ACTION ITEM: Only an exact retyping of all the entries counts as an answer.

EXERCISE MATERIALS:

(** The last row above, when there is one. *)
Lemma shown_last t sh r : (scrolled t <= List.length (rows t))%nat -> shown_before t = sh ++ [r] ->
  default [] (last (rows t)) = r /\ (forall l, shown_before (mk_term (scrolled t) (removelast (rows t)) l) = sh)
  /\ rows t <> [] /\ (scrolled t <= List.length (removelast (rows t)))%nat.
Proof.
  intros Hsc E. unfold shown_before in *. cbn [scrolled rows]. destruct (exists_last_or (rows t)) as [E0|(l & x & E0)]; rewrite E0 in *; [by rewrite drop_nil in E; destruct sh|].
  rewrite length_app in Hsc. cbn [List.length] in Hsc. assert (scrolled t <= List.length l)%nat as Hl.
  { destruct (decide (scrolled t = S (List.length l))) as [Es|]; [|lia]. rewrite drop_ge in E by (rewrite length_app; cbn [List.length]; lia). by destruct sh. }
  rewrite drop_app_le in E by done. apply app_inj_tail in E as [E1 ->]. rewrite last_snoc, removelast_last. split_and!; try done. by destruct l.
Qed.

Lemma pad_last r : (List.length r <= 80)%nat -> exists x, pad r = take 79 (pad r) ++ [x].
Proof.
  intros Hr. pose proof (pad_length r Hr) as Hl. destruct (exists_last_or (pad r)) as [E|(l & x & E)]; [by rewrite E in Hl|].
  exists x. rewrite E in *. rewrite length_app in Hl. cbn [List.length] in Hl. rewrite take_app_le, take_ge by lia. done.
Qed.

Lemma put_char_ok s t c t' : shows s t -> feed t c = Some t' -> exists s', put_char s c = Ok s' /\ shows s' t'.
Proof.
  intros Hsh Hf. pose proof (cursor_range s t Hsh) as (Hb & Hmod & _). pose proof Hsh as [Hv Hc Hrs [Hsc Hn] Hr]. unfold feed in Hf.
  destruct ((u8 c =? 0xd) || (u8 c =? 0xa)) eqn:Enl; [|destruct (Z.eqb_spec (u8 c) 8) as [E8|N8]].
  - injection Hf as <-. unfold put_char. rewrite Enl. unfold line_feed. rewrite Hmod, Hc. rewrite u16_small by lia. rewrite s16_small by lia.
    replace (80 * zlen (shown_before t) + zlen (row t) - zlen (row t) + 80) with (80 * (zlen (shown_before t) + 1)) by lia.
    apply next_row; (done || lia || by rewrite Hv).
  - rewrite <- (put_char_u8 s c), E8. destruct (row t) as [|y l] eqn:Erow.
    + destruct (exists_last_or (shown_before t)) as [E|(sh & r & E)]; [by rewrite E in Hf|]. destruct (shown_last t sh r Hsc E) as (E2 & E3 & E4 & Hsc').
      assert (Some (mk_term (scrolled t) (removelast (rows t)) (take 79 (pad (default [] (last (rows t)))))) = Some t') as Hf' by (rewrite E in Hf; by destruct sh).
      injection Hf' as <-. rewrite E2. rewrite E in Hrs, Hn, Hc. apply Forall_app in Hrs as [Hrs Hr80]. rewrite Forall_singleton in Hr80. pose proof (pad_length r Hr80) as Hpl.
      rewrite length_app in Hn, Hc. cbn [List.length] in Hn, Hc. destruct (pad_last r Hr80) as [x Hx].
      apply (backspace_ok s t _ (take 79 (pad r)) x); cbn [row]; rewrite ?E3; try done; rewrite ?length_take; try lia.
      unfold grid. rewrite E, Erow, map_app, concat_app, length_app. cbn [map concat List.length]. rewrite app_nil_r. unfold under. rewrite E3, length_take, Hpl.
      rewrite Hx at 1. rewrite pad_nil, <- !app_assoc. change (replicate (79 - 79 `min` 80) 32) with (@nil Z). cbn [app].
      do 3 f_equal. rewrite <- replicate_add. f_equal. lia.
    + assert (y :: l <> []) as Hne by done. destruct (exists_last Hne) as (r & x & Hrx). rewrite Hrx in Hf, Hr, Hc, Erow. rewrite removelast_last in Hf.
      rewrite length_app in Hr, Hc. cbn [List.length] in Hr, Hc. assert (Some (mk_term (scrolled t) (rows t) r) = Some t') as Hf' by (by destruct r). injection Hf' as <-.
      assert (shown_before (mk_term (scrolled t) (rows t) r) = shown_before t) as Es by done.
      apply (backspace_ok s t _ r x); rewrite ?Es; try done; try lia.
      unfold grid. rewrite Erow. rewrite under_pad by lia. done.
  - unfold put_char. rewrite Enl. apply Z.eqb_neq in N8 as ->. rewrite Hv, Hc, grid_under by done. rewrite (u16_small (2 * _)) by lia. rewrite put_under by done. cbn [obind].
    rewrite (u16_small (2 * _ + 1)), shift_cell by lia. rewrite u16_small by lia. rewrite s16_small by lia. injection Hf as <-. rewrite length_app. cbn [List.length].
    destruct (Nat.ltb_spec (List.length (row t) + 1) 80) as [Hlt|Hge].
    + zdec. eexists. split; [done|]. split; cbn [video cursor rows row scrolled]; try done; rewrite ?length_app; cbn [List.length]; [|change (shown_before _) with (shown_before t); lia | lia].
      by rewrite under_pad.
    + destruct (next_row (cells (under t (row t) (u8 c))) t (row t ++ [u8 c])) as (s' & E & Hs'); try done; [rewrite length_app; cbn [List.length]; lia | by rewrite under_pad|].
      exists s'. split; [|done]. replace (80 * zlen (shown_before t) + zlen (row t) + 1) with (80 * (zlen (shown_before t) + 1)) by lia. rewrite <- E. clear E.
      destruct (Z.ltb_spec (80 * (zlen (shown_before t) + 1)) 2000) as [|Hge']; [done|]. unfold line_feed.
      replace (80 * (zlen (shown_before t) + 1)) with 2000 by lia. reflexivity.
Qed.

PROBLEM SOLUTION:
(** The last row above, when there is one. *)
Lemma shown_last t sh r : (scrolled t <= List.length (rows t))%nat -> shown_before t = sh ++ [r] ->
  default [] (last (rows t)) = r /\ (forall l, shown_before (mk_term (scrolled t) (removelast (rows t)) l) = sh)
  /\ rows t <> [] /\ (scrolled t <= List.length (removelast (rows t)))%nat.
Proof.
  intros Hsc E. unfold shown_before in *. cbn [scrolled rows]. destruct (exists_last_or (rows t)) as [E0|(l & x & E0)]; rewrite E0 in *; [by rewrite drop_nil in E; destruct sh|].
  rewrite length_app in Hsc. cbn [List.length] in Hsc. assert (scrolled t <= List.length l)%nat as Hl.
  { destruct (decide (scrolled t = S (List.length l))) as [Es|]; [|lia]. rewrite drop_ge in E by (rewrite length_app; cbn [List.length]; lia). by destruct sh. }
  rewrite drop_app_le in E by done. apply app_inj_tail in E as [E1 ->]. rewrite last_snoc, removelast_last. split_and!; try done. by destruct l.
Qed.

Lemma pad_last r : (List.length r <= 80)%nat -> exists x, pad r = take 79 (pad r) ++ [x].
Proof.
  intros Hr. pose proof (pad_length r Hr) as Hl. destruct (exists_last_or (pad r)) as [E|(l & x & E)]; [by rewrite E in Hl|].
  exists x. rewrite E in *. rewrite length_app in Hl. cbn [List.length] in Hl. rewrite take_app_le, take_ge by lia. done.
Qed.

Lemma put_char_ok s t c t' : shows s t -> feed t c = Some t' -> exists s', put_char s c = Ok s' /\ shows s' t'.
Proof.
  intros Hsh Hf. pose proof (cursor_range s t Hsh) as (Hb & Hmod & _). pose proof Hsh as [Hv Hc Hrs [Hsc Hn] Hr]. unfold feed in Hf.
  destruct ((u8 c =? 0xd) || (u8 c =? 0xa)) eqn:Enl; [|destruct (Z.eqb_spec (u8 c) 8) as [E8|N8]].
  - injection Hf as <-. unfold put_char. rewrite Enl. unfold line_feed. rewrite Hmod, Hc. rewrite u16_small by lia. rewrite s16_small by lia.
    replace (80 * zlen (shown_before t) + zlen (row t) - zlen (row t) + 80) with (80 * (zlen (shown_before t) + 1)) by lia.
    apply next_row; (done || lia || by rewrite Hv).
  - rewrite <- (put_char_u8 s c), E8. destruct (row t) as [|y l] eqn:Erow.
    + destruct (exists_last_or (shown_before t)) as [E|(sh & r & E)]; [by rewrite E in Hf|]. destruct (shown_last t sh r Hsc E) as (E2 & E3 & E4 & Hsc').
      assert (Some (mk_term (scrolled t) (removelast (rows t)) (take 79 (pad (default [] (last (rows t)))))) = Some t') as Hf' by (rewrite E in Hf; by destruct sh).
      injection Hf' as <-. rewrite E2. rewrite E in Hrs, Hn, Hc. apply Forall_app in Hrs as [Hrs Hr80]. rewrite Forall_singleton in Hr80. pose proof (pad_length r Hr80) as Hpl.
      rewrite length_app in Hn, Hc. cbn [List.length] in Hn, Hc. destruct (pad_last r Hr80) as [x Hx].
      apply (backspace_ok s t _ (take 79 (pad r)) x); cbn [row]; rewrite ?E3; try done; rewrite ?length_take; try lia.
      unfold grid. rewrite E, Erow, map_app, concat_app, length_app. cbn [map concat List.length]. rewrite app_nil_r. unfold under. rewrite E3, length_take, Hpl.
      rewrite Hx at 1. rewrite pad_nil, <- !app_assoc. change (replicate (79 - 79 `min` 80) 32) with (@nil Z). cbn [app].
      do 3 f_equal. rewrite <- replicate_add. f_equal. lia.
    + assert (y :: l <> []) as Hne by done. destruct (exists_last Hne) as (r & x & Hrx). rewrite Hrx in Hf, Hr, Hc, Erow. rewrite removelast_last in Hf.
      rewrite length_app in Hr, Hc. cbn [List.length] in Hr, Hc. assert (Some (mk_term (scrolled t) (rows t) r) = Some t') as Hf' by (by destruct r). injection Hf' as <-.
      assert (shown_before (mk_term (scrolled t) (rows t) r) = shown_before t) as Es by done.
      apply (backspace_ok s t _ r x); rewrite ?Es; try done; try lia.
      unfold grid. rewrite Erow. rewrite under_pad by lia. done.
  - unfold put_char. rewrite Enl. apply Z.eqb_neq in N8 as ->. rewrite Hv, Hc, grid_under by done. rewrite (u16_small (2 * _)) by lia. rewrite put_under by done. cbn [obind].
    rewrite (u16_small (2 * _ + 1)), shift_cell by lia. rewrite u16_small by lia. rewrite s16_small by lia. injection Hf as <-. rewrite length_app. cbn [List.length].
    destruct (Nat.ltb_spec (List.length (row t) + 1) 80) as [Hlt|Hge].
    + zdec. eexists. split; [done|]. split; cbn [video cursor rows row scrolled]; try done; rewrite ?length_app; cbn [List.length]; [|change (shown_before _) with (shown_before t); lia | lia].
      by rewrite under_pad.
    + destruct (next_row (cells (under t (row t) (u8 c))) t (row t ++ [u8 c])) as (s' & E & Hs'); try done; [rewrite length_app; cbn [List.length]; lia | by rewrite under_pad|].
      exists s'. split; [|done]. replace (80 * zlen (shown_before t) + zlen (row t) + 1) with (80 * (zlen (shown_before t) + 1)) by lia. rewrite <- E. clear E.
      destruct (Z.ltb_spec (80 * (zlen (shown_before t) + 1)) 2000) as [|Hge']; [done|]. unfold line_feed.
      replace (80 * (zlen (shown_before t) + 1)) with 2000 by lia. reflexivity.
Qed.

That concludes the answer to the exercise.